THE DEMO: Criterion's Craig Sullivan showed off some of the game's mechanics and police-evasion methods. Afterwards, I participated in a multiplayer race through Most Wanted's large metropolis.
DETAILS: Criterion's reps emphasized that Need for Speed Most Wanted's story would be minimal and inconsequential. The focus here is purely on driving around and causing mayhem across the city. The object of the game is to hit the top of the Most Wanted list and stay there. This is accomplished by earning Speed Points (SP), the game's equivalent of experience points.
Sullivan spent a large part of the demo getting into hot water with the local police. Police would respond to Sullivan's hooliganism with increasing hostility to the point that police set up barricades to try and stop his progress. While police could be persistent, they could be ditched in a number of ways. The first, obviously, is to simply outrun them with pure speed. Sullivan also showed off several "jack spots," in which the player could switch to a neighboring parked car. This not only served to get rid of the cops, but also resulted in a sweet new ride, since Sullivan's yellow Porsche was damaged severely in the chase. Cooldown spots do just as their name implies and offers players a sanctuary until the heat's off. For those that prefer to lose the police while on the run, the world is filled with paint shops that change vehicle colors and reduce notoriety.

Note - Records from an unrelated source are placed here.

(** ** Handlers *)

(** An open event stream of a device, or the response. *)
Record stream := mkStream { stDevice : string; stIP : string; stData : option Bootstrap }.
Inductive Event :=
  | EvConnected (ip network : string) (ping_seconds : Z) (data : option Bootstrap)
  | EvPing (ip network : string) (ping_seconds : Z)
  | EvCommand (id type : string) (created expires : Z).
Inductive Outcome :=
  | Reply (r : Response)
  | Stream (st : option stream) (events : list Event).

Definition H (A : Type) : Type := Control → (Outcome + A) * Control.
Definition hret {A} (a : A) : H A := λ s, (inr a, s).
Definition hstop {A} (o : Outcome) : H A := λ s, (inl o, s).
Definition hreply {A} (r : Response) : H A := hstop (Reply r).
Definition hbind {A B} (m : H A) (k : A → H B) : H B := λ s,
  match m s with
  | (inr a, s') => k a s'
  | (inl o, s') => (inl o, s')
  end.
Definition hget {A} (f : Control → A) : H A := λ s, (inr (f s), s).
Definition hupd (f : Control → Control) : H unit := λ s, (inr tt, f s).
Definition hrun {A} (f : Control → A * Control) : H A := λ s, let '(a, s) := f s in (inr a, s).
(** A call of the store. *)
Definition hstore {A} (m : M A) : H (result A) :=
  hrun (λ s, let '(r, d) := m (store (world s)) in (r, set_world (set_store d (world s)) s)).
(** A call of the store whose error is answered by [f]. *)
Definition htry {A B} (m : M A) (f : string → Response) (k : A → H B) : H B :=
  hbind (hstore m) (λ r, match r with Err e => hreply (f e) | Ok a => k a end).
(** [s.store.Audit(...)], whose error is not looked at. *)
Definition audit (now : Z) (actor action target remote detail : string) : H unit :=
  hbind (hstore (Audit now actor action target remote detail)) (λ _, hret tt).
(** [if decode(r, &in) != nil { problem(...); return }]. *)
Definition hdecode {A B} (v : option A) (r : Response) (k : A → H B) : H B :=
  match v with None => hreply r | Some a => k a end.
(** The outcome of a handler, which has no other end than writing one. *)
Definition outcome (m : H Empty_set) (s : Control) : Outcome * Control :=
  match m s with (inl o, s') => (o, s') | (inr a, _) => match a with end end.
End control.
Global Arguments Control : clear implicits.
Global Arguments H : clear implicits.

Notation "'let#' x := m 'in' k" := (hbind m (λ x, k))
  (at level 10, x pattern, m at level 100, k at level 200) : tyx_scope.
Notation "'do#' m ; k" := (hbind m (λ _, k))
  (at level 10, m at level 100, k at level 200) : tyx_scope.
Notation "'reply_if' c 'with' r ; k" := (if c then hreply r else k)
  (at level 10, c at level 100, r at level 100, k at level 200) : tyx_scope.
Notation "'try#' x := m 'else' f ; k" := (htry m f (λ x, k))
  (at level 10, x pattern, m at level 100, f at level 100, k at level 200) : tyx_scope.
Notation "'input#' x := v 'else' r ; k" := (hdecode v r (λ x, k))
  (at level 10, x pattern, v at level 100, r at level 100, k at level 200) : tyx_scope.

In the midst of the police pursuit, Sullivan got into a number of crashes. This served to show off the Burnout-style hits that make up a bulk Most Wanted's appeal. One instance called for Sullivan to jump off a ramp on top of a bridge. Sullivan's jump wound up being short and he hit the front of the bridge, leading to a slow-motion rotating camera angle of the damage caused by colliding into the structure at over 130 mph. The car then ricocheted and bopped a police car in front of it, leading to a second spine-tingling camera angle. The hits in Most Wanted are intense and will appeal to fans of Criterion's Burnout series.
After Sullivan's demo concluded, it was time to hit multiplayer. Multiplayer offers a playlist of different racing types. The eight of us in the public demo room were put into a checkpoint race. Taking place atop Most Wanted's open world, the race would begin as soon as everyone hit an arbitrary starting point. Unfortunately, one person got lost in the open world and literally held up everyone else in the room. I can see that being a major problem in online games, as there was no way to time-out the straggler.
The checkpoint race itself was a frantic sprint through various parts of the city. Players were free to reach each checkpoint as they pleased, but most players in this game followed one another. This led to several collisions, with players sideswiping each other and plowing into each others rear bumpers at full speed. Crashes were immensely entertaining to the point that players who reached the finish line opted to turn their car around and purposely slam into oncoming traffic.
Need for Speed Most Wanted will feature a number of multiplayer modes, all of which take place in the game's city. Given how many times I was reminded of Burnout, fans of Criterion's work will likely not be disappointed. Look for Most Wanted to arrive on October 23 on PC, Xbox 360, and PS3.